- [RECORD EXCERPTS]:

(** The operation runs only for a session that was admitted. *)
Lemma wp_with_session P tok (operation : AsModel.Session -> IO asRPC) w : wf w ->
  (forall sess w1, admitted w tok sess w1 ->
     wp (operation sess) (fun o w' => (o = Panic -> P) /\ steps (Some sess) w1 w') w1) ->
  wp (with_session tok operation) (served P w tok) w.
Proof.
  intros Hwf Hop. unfold with_session. wp_call wp_CheckSessionTimeOut; [done|].
  intros o w1 Hp. pose proof Hp as [Hro _]. apply admission_cases in Hp.
  destruct o as [[e|s]|]; [| |done]; cbn [wp_cont].
  - eapply wp_mono; [apply wp_invalidTokenRPC, Hro|]. intros o w2 (Hro2 & resp & -> & _).
    apply served_None. by eapply steps_not_admitted, Hp.
  - destruct Hp as (_ & _ & _ & Hp). wp_call wp_UpdateLastUsedTime; [apply Hro|].
    intros [r|] w2 Hu; [|done]. apply Hp in Hu. destruct r; cbn [wp_cont].
    { run_body. apply wp_lift. apply served_None. by eapply steps_not_admitted. }
    eapply wp_mono; [by apply Hop|]. intros o w3 [Hpan Hst]. split; [done|]. exists (Some s).
    pose proof Hu as (Hne & Hs & t & t' & Hf & Ht & Ht' & _). split.
    + right. exists s, t. pose proof (st_clock _ _ _ Hst). split_and!; [done..|lia|lia].
    + eapply steps_trans; [by eapply steps_admitted|done].
Qed.

(** The requests whose handlers can panic. *)
Definition may_panic w (r : request) : Prop :=
  match r with
  | UpdateRole req => RequestParamsCaseValidator (ur_UpdateRequest req)
                        (role_fields (decoded_update req)) = Panic
  | ReadSessions req => exists s, session_of w (SessionToken req) = Some s /\
      has_privilege s PrivilegeConfigureSelf = false /\ has_privilege s PrivilegeConfigureUsers = false
  | _ => False
  end.

Lemma wp_reads {A} (P : Prop) who (m : IO A) w :
  wp m (fun o w' => ro w w' /\ exists a, o = Ok a) w ->
  wp m (fun o w' => (o = Panic -> P) /\ steps who w w') w.
Proof.
  intros Hm. eapply wp_mono; [exact Hm|]. intros o w' (Hr & a & ->). split; [done|by apply steps_ro].
Qed.
Lemma wp_weaken {A} (Q Q' : outcome A -> World -> Prop) (m : IO A) w :
  (forall o w', Q o w' -> Q' o w') -> wp m Q w -> wp m Q' w.
Proof. intros HQ Hm. eapply wp_mono; [exact Hm|auto]. Qed.

Lemma wp_serve_account r w : wf w ->
  match r with
  | CreateAccount _ | ReadAccounts _ | ReadAccount _ | ReadAccountServices _ | UpdateAccount _
  | DeleteAccount _ => wp (serve r) (served (may_panic w r) w (token_of r)) w
  | _ => True
  end.
Proof.
  intros Hwf. destruct r; try done; cbn [serve]; apply wp_drop, wp_with_session; try done;
    intros sess w1 Had; pose proof (admitted_wf _ _ _ _ Had) as Hwf1.
  - wp_call wp_Create_account; [done|]. intros [[resp err]|] w2 Hp; [|done]. cbn [wp_cont]. apply wp_ret.
    split; [done|by eapply steps_Create_account].
  - eapply wp_reads, wp_weaken; [|by apply wp_GetAllAccounts].
    intros o w2 (Hr & resp & -> & _). split; [done|by eexists].
  - eapply wp_reads, wp_weaken; [|by apply wp_GetAccount].
    intros o w2 (Hr & resp & -> & _). split; [done|by eexists].
  - by apply wp_reads, wp_GetAccountService.
  - eapply wp_weaken; [|by apply wp_Update_account]. intros o w2 Hp. split; [by intros ->|].
    by eapply steps_Update_account.
  - eapply wp_weaken; [|by apply wp_Delete_account]. intros o w2 Hp. split; [by intros ->|].
    by eapply steps_Delete_account.
Qed.

Lemma wp_serve_role r w : wf w ->
  match r with
  | CreateRole _ | ReadRole _ | ReadRoles _ | UpdateRole _ =>
      wp (serve r) (served (may_panic w r) w (token_of r)) w
  | _ => True
  end.
Proof.
  intros Hwf. destruct r; try done; cbn [serve]; apply wp_drop, wp_with_session; try done;
    intros sess w1 Had; pose proof (admitted_wf _ _ _ _ Had) as Hwf1.
  - eapply wp_weaken; [|by apply wp_Create_role]. intros o w2 Hp. split; [by intros ->|].
    by eapply steps_Create_role.
  - eapply wp_reads, wp_weaken; [|by apply wp_GetRole].
    intros o w2 (Hr & resp & -> & _). split; [done|by eexists].
  - eapply wp_reads, wp_weaken; [|by apply wp_GetAllRoles_role].
    intros o w2 (Hr & resp & ->). split; [done|by eexists].
  - eapply wp_weaken; [|by apply wp_Update_role]. intros o w2 Hp. split; [by intros ->; apply Hp|].
    by eapply steps_Update_role.
Qed.

Lemma wp_serve_DeleteRole req w : wf w ->
  wp (serve (DeleteRole req)) (served False w (ri_SessionToken req)) w.
Proof.
  intros Hwf. apply wp_drop. eapply wp_weaken; [|by apply wp_Delete_role].
  intros [resp|] w2; [|done]. intros [[_ Hn]|(sess & w1 & Had & Hp)].
  { apply served_None. by eapply steps_not_admitted. }
  assert (Hdisk := admitted_disk _ _ _ _ Had).
  assert (Hc : forall r, may_delete_role w sess (ri_Id req) r ->
    change (Some sess) (state_of w1) (on OnDisk (delete (role_key (r_ID r))) (state_of w1))).
  { intros r (Hp' & Hn & Hr & Hpd). eapply (DropRole (Some sess) (state_of w1) (ri_Id req) r).
    - by exists sess.
    - unfold role_in, state_of. cbn [disk]. by rewrite Hdisk.
    - done.
    - intros name u. unfold user_in, state_of. cbn [disk]. rewrite Hdisk. apply Hn. }
  split; [done|]. exists (Some sess).
  assert (Hst : steps (Some sess) w1 w2).
  { destruct Hp as [(_ & r & Hm & Hw)|(_ & [Hr|(_ & r & Hm & Hw)])].
    - eapply steps_written; eauto.
    - by apply steps_ro.
    - eapply steps_maybe; eauto. }
  pose proof Had as (Hne & Hs & t & t' & Hf & Ht & Ht' & _). split.
  - right. exists sess, t. pose proof (st_clock _ _ _ Hst). split_and!; [done..|lia|lia].
  - eapply steps_trans; [by eapply steps_admitted|done].
Qed.

Lemma wp_serve_session r w : wf w -> typed w ->
  match r with
  | LogIn _ | LogOut _ | ReadSession _ | ReadSessionUserName _ | ReadSessionUserRoleID _
  | ReadSessions _ | ReadSessionService _ | Authorize _ _ | CleanUp =>
      wp (serve r) (served (may_panic w r) w (token_of r)) w
  | _ => True
  end.
Proof.
  intros Hwf Hty. destruct r; try done; cbn [serve]; try apply wp_drop.
  - eapply wp_weaken; [|by apply wp_CreateNewSession]. intros [a|] w2 Hp; [|done].
    apply served_None. by eapply steps_CreateNewSession.
  - eapply wp_weaken; [|by apply wp_DeleteSession]. intros [a|] w2 Hp; [|done].
    apply served_None. by eapply steps_DeleteSession.
  - eapply wp_weaken; [|by apply wp_GetSessionRPC]. intros [a|] w2 [Hp Hq]; [|done].
    apply served_None. by eapply steps_at_most_touched.
  - eapply wp_weaken; [|by apply wp_session_field]. intros [a|] w2 [Hp Hq]; [|done].
    apply served_None. by eapply steps_at_most_touched.
  - eapply wp_weaken; [|by apply wp_session_field]. intros [a|] w2 [Hp Hq]; [|done].
    apply served_None. by eapply steps_at_most_touched.
  - eapply wp_weaken; [|by apply wp_GetAllActiveSessions]. intros o w2 [Hp Hq].
    split; [intros ->; destruct Hq as (s & _ & Hq); by exists s|]. exists None.
    split; [by left|by eapply steps_at_most_touched].
  - eapply wp_weaken; [|by apply wp_GetSessionService]. intros o w2 (Hr & a & ->).
    by apply served_None, steps_ro.
  - eapply wp_weaken; [|by apply wp_Auth]. intros [a|] w2 Hp; [|done].
    apply served_None. by eapply steps_Auth.
  - eapply wp_weaken; [|by apply wp_expiredSessionCleanUp]. intros o w2 Hp.
    pose proof Hp as [-> _]. apply served_None. by eapply steps_clean_up.
Qed.

Lemma wp_serve r w : wf w -> typed w -> wp (serve r) (served (may_panic w r) w (token_of r)) w.
Proof.
  intros Hwf Hty. pose proof (wp_serve_account r w Hwf). pose proof (wp_serve_role r w Hwf).
  pose proof (wp_serve_session r w Hwf Hty). destruct r; try done. by apply wp_serve_DeleteRole.
Qed.
End refinement.

(** ** Properties *)

Section properties.
Context `{EnvLaws, Libs, SingleNode}.
Implicit Types (w : World).

Lemma restart_state w : state_of (restart w) = state_of w.
Proof. done. Qed.

(** The invariant of a process and its databases. *)
Record good w : Prop := {
  good_wf : wf w;
  good_typed : typed_state (state_of w);
  good_roles : roles_exist (state_of w);
  good_admin : has_admin (state_of w);
}.
Lemma good_restart w : good w -> good (restart w).
Proof. intros [a b c d]. split; [|done..]. by intros []. Qed.
Lemma good_serve w r : good w -> good (serve r w).2.
Proof.
  intros [Hwf Hty Hro Had]. assert (Ht : typed w) by (destruct Hty; by split).
  destruct (wp_serve r w Hwf Ht) as (_ & who & _ & Hst). split; [apply Hst| | |].
  - eapply changes_typed; [apply Hst|done].
  - eapply changes_roles_exist; [apply Hst|done|done].
  - eapply changes_has_admin; [apply Hst|done].
Qed.
Lemma good_happen w e : good w -> good (happen w e).
Proof.
  intros Hg. destruct e as [r|]; cbn [happen]; [|by apply good_restart].
  pose proof (good_serve w r Hg) as Hg'. destruct (serve r w) as [[[]|] w']; [done|by apply good_restart].
Qed.

(** C1: refinement: whatever commands fail, every request takes the databases along changes of the
    transition system, made on behalf of nobody or of the session whose token the request has,
    which was found stored and not timed out; the process stays well formed, and healthy if it was. *)
Theorem serve_refines w r :
  wf w -> typed w ->
  exists o w' who, serve r w = (o, w') /\ acts_as w (token_of r) w' who /\
    rtc (change who) (state_of w) (state_of w') /\ wf w' /\ typed w' /\ (healthy w -> healthy w').
Proof.
  intros Hwf Hty. destruct (wp_elim _ _ _ (wp_serve r w Hwf Hty)) as (o & w' & E & _ & who & Ha & Hst).
  exists o, w', who. split_and!; [done|done|apply Hst|apply Hst|by eapply steps_typed|apply Hst].
Qed.

(** C2: whatever the requests, the faults and the restarts, the databases stay well typed, every
    account keeps a role that exists or has a predefined name, and the default administrator is
    never removed. *)
Theorem history_good w es : good w -> good (history es w).
Proof.
  unfold history. revert w. induction es as [|e es IH]; intros w Hg; [done|]. by apply IH, good_happen.
Qed.

(** C3: whatever commands fail, the on-disk database changes only for a request whose token names a
    stored session that has not timed out; without ConfigureUsers such a request changes at most
    the account of its own user, and not its role. *)
Theorem serve_authorised w r o w' :
  wf w -> typed w -> serve r w = (o, w') ->
  view w' OnDisk = view w OnDisk \/
  exists sess t, session_of w (token_of r) = Some sess /\ fresh t sess /\
    (clock (w_env w) <= t <= clock (w_env w'))%Z /\
    (has_privilege sess PrivilegeConfigureUsers = true \/
     own_account_only (Some sess) (state_of w) (state_of w')).
Proof.
  intros Hwf Hty E. destruct (wp_run _ _ _ _ _ (wp_serve r w Hwf Hty) E) as (_ & who & Ha & Hst).
  assert (Ht : typed_state (state_of w)) by (destruct Hty; by split).
  pose proof (changes_unprivileged _ _ _ (st_changes _ _ _ Hst) Ht) as Hun.
  destruct Ha as [-> |(sess & t & -> & _ & Hs & Hf & Hc)].
  - left. apply Hun. by intros (? & [=] & _).
  - right. exists sess, t. split_and!; [done|done|lia|lia|].
    destruct (has_privilege sess PrivilegeConfigureUsers) eqn:Ep; [by left|right]. apply Hun.
    intros (s & [= <-] & ?). congruence.
Qed.

(** C14: whatever commands fail, only two requests can panic: an update of a role with a body that
    breaks the check of the property names, and the listing of the sessions by one without
    ConfigureSelf and ConfigureUsers. *)
Theorem serve_panics w r :
  wf w -> typed w -> (serve r w).1 = Panic -> may_panic w r.
Proof.
  intros Hwf Hty E. destruct (wp_serve r w Hwf Hty) as [Hp _]. by apply Hp.
Qed.

(** Any session that is valid, whatever its privileges, can make the service panic with the body
    [{"AssignedPrivileges":[{}]}] in an update of a role. *)
Lemma UpdateRole_panics w req sess :
  wf w -> healthy w -> typed w ->
  ur_UpdateRequest req = Text (JObj [("AssignedPrivileges", JArr [JObj []])]) ->
  ur_SessionToken req <> "" -> session_of w (ur_SessionToken req) = Some sess ->
  (serve (UpdateRole req) w).1 = Panic \/
  expired (clock (w_env (serve (UpdateRole req) w).2)) sess.
Proof.
  intros Hwf Hh Hty Hb Hne Hs.
  enough (wp (Role_UpdateRole req) (fun o w' => o = Panic \/ expired (clock (w_env w')) sess) w) as Hp.
  { cbn [serve]. unfold drop, bind. unfold wp in Hp.
    destruct (Role_UpdateRole req w) as [[resp|] w']; cbn [fst snd] in *; [|by left].
    right. by destruct Hp. }
  assert (Hrej : forall w', not_admitted w (ur_SessionToken req) w' -> expired (clock (w_env w')) sess).
  { intros w' [[Hr Hj]|[Hn _]]; [|done]. destruct (Hj Hh Hty) as [?|[?|(s & Hs' & He)]]; [done|congruence|].
    rewrite Hs in Hs'. by injection Hs' as <-. }
  unfold Role_UpdateRole, with_session. wp_call wp_CheckSessionTimeOut; [done|].
  intros o w1 Hp. pose proof Hp as [Hro _]. apply admission_cases in Hp.
  destruct o as [[e|s]|]; [| |by left]; cbn [wp_cont].
  - eapply wp_mono; [apply wp_invalidTokenRPC, Hro|]. intros o w2 (Hro2 & _). right. auto.
  - destruct Hp as (_ & _ & _ & Hp). wp_call wp_UpdateLastUsedTime; [apply Hro|].
    intros [r|] w2 Hu; [|by left]. apply Hp in Hu. destruct r; cbn [wp_cont].
    + run_body. apply wp_lift. right. auto.
    + unfold Role.Update. rewrite Hb. apply wp_bind, wp_lift. by left.
Qed.
End properties.

(** ** The properties at concrete inputs *)

Section witnesses.
#[local] Existing Instances single single_node.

- [PROMPT]: Using the listing above, copy exactly the line that contains "pose proof Had", the line that contains "Authorize _ _ | CleanUp =>", and each line that falls between them.

- [ANSWER SPACE]:
  pose proof Had as (Hne & Hs & t & t' & Hf & Ht & Ht' & _). split.
  - right. exists sess, t. pose proof (st_clock _ _ _ Hst). split_and!; [done..|lia|lia].
  - eapply steps_trans; [by eapply steps_admitted|done].
Qed.

Lemma wp_serve_session r w : wf w -> typed w ->
  match r with
  | LogIn _ | LogOut _ | ReadSession _ | ReadSessionUserName _ | ReadSessionUserRoleID _
  | ReadSessions _ | ReadSessionService _ | Authorize _ _ | CleanUp =>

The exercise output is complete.